**REQUIRED WORK**
Your job is to report every line of the entries that has "Hrun".

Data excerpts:
== Segment start ==
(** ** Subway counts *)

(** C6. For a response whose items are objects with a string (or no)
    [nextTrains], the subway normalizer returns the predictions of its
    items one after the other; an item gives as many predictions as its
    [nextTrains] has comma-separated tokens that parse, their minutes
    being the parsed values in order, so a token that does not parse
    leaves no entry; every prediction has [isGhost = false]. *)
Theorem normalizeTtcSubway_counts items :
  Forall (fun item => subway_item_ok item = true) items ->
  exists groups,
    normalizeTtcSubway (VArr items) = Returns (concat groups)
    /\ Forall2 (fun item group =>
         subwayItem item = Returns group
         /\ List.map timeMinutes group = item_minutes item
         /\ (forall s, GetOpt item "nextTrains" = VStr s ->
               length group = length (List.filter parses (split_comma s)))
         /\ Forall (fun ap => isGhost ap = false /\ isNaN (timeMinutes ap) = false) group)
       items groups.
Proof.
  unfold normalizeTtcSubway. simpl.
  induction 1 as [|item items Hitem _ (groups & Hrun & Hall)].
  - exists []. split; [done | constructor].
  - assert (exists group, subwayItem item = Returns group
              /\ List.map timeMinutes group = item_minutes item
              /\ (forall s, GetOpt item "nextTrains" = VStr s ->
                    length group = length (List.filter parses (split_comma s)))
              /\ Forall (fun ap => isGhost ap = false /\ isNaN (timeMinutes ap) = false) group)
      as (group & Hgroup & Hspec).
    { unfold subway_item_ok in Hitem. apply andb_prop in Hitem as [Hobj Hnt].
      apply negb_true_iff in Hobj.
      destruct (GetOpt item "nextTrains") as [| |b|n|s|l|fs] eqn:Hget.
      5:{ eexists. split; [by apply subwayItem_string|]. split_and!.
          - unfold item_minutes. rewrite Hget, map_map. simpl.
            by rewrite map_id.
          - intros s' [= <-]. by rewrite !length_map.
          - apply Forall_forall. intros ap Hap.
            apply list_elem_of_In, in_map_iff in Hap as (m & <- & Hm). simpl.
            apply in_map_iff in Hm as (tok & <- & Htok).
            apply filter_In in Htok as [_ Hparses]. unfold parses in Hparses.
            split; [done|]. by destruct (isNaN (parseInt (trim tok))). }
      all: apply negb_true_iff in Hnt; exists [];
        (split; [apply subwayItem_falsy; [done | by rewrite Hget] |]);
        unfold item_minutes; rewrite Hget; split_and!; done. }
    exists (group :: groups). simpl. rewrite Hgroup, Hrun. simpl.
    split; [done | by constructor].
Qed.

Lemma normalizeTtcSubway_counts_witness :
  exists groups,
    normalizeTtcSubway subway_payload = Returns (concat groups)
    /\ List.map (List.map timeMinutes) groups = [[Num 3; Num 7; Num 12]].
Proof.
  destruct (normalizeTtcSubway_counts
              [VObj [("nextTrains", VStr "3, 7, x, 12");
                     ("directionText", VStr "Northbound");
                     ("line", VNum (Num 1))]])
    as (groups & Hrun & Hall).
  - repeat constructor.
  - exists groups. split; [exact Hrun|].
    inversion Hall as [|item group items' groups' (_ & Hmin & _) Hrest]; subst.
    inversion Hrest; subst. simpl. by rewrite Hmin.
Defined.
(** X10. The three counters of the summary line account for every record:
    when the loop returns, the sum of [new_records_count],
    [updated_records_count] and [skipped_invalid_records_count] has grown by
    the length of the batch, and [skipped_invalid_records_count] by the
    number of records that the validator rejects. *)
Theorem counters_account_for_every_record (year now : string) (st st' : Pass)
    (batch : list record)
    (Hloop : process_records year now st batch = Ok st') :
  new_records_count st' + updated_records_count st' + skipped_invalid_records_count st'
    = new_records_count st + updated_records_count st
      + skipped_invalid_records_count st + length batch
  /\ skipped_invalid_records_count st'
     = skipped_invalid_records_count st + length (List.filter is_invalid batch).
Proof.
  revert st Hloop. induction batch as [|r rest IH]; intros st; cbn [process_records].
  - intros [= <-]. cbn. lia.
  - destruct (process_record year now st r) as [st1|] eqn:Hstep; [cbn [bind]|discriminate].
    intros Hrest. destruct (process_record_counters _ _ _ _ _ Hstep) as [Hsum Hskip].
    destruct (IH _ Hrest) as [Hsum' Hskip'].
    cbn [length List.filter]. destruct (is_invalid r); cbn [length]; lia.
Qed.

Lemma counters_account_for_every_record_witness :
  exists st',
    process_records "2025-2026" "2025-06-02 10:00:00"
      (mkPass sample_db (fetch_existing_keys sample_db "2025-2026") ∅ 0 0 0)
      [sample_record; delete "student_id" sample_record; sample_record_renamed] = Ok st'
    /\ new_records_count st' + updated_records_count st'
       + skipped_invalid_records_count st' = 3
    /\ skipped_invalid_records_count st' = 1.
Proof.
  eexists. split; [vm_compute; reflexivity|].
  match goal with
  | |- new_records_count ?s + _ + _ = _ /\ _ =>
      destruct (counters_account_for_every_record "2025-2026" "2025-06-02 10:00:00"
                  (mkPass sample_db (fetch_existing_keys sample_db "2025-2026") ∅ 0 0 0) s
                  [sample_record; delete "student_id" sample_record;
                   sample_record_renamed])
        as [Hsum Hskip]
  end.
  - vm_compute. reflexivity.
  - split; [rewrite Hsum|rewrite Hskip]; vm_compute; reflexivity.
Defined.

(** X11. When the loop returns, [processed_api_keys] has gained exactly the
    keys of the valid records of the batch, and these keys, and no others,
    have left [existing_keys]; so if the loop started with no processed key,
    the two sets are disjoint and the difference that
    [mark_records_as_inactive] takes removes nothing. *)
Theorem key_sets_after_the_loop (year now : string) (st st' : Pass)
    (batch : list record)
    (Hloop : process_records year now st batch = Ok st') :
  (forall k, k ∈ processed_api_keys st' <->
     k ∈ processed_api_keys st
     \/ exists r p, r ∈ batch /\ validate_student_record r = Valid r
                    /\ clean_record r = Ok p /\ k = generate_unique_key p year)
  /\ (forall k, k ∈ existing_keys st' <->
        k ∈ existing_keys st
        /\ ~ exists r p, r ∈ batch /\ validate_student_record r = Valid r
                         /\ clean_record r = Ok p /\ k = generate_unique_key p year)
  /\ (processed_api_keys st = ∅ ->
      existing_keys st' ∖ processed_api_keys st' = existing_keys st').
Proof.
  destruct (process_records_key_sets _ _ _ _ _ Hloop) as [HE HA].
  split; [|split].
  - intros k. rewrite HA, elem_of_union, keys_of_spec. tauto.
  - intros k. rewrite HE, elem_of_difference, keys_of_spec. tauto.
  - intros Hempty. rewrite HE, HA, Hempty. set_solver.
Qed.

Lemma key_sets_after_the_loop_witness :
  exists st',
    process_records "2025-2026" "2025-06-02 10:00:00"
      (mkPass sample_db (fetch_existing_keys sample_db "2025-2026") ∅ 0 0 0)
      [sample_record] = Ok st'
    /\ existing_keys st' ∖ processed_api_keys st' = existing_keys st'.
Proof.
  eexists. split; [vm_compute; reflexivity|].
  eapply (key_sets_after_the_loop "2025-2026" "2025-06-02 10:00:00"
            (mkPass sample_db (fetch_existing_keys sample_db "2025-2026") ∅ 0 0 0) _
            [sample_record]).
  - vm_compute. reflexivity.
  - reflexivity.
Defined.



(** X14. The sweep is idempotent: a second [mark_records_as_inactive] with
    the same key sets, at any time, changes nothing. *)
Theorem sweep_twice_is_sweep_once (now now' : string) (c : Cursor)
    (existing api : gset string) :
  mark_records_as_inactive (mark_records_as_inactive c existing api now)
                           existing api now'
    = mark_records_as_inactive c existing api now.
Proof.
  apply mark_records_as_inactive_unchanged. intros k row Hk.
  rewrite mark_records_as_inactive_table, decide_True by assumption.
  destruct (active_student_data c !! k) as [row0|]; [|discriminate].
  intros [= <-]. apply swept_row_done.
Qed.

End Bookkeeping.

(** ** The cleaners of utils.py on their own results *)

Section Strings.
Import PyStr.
== Segment end ==
**EXERCISE RESPONSE**
  induction 1 as [|item items Hitem _ (groups & Hrun & Hall)].
    exists (group :: groups). simpl. rewrite Hgroup, Hrun. simpl.
    as (groups & Hrun & Hall).
  - exists groups. split; [exact Hrun|].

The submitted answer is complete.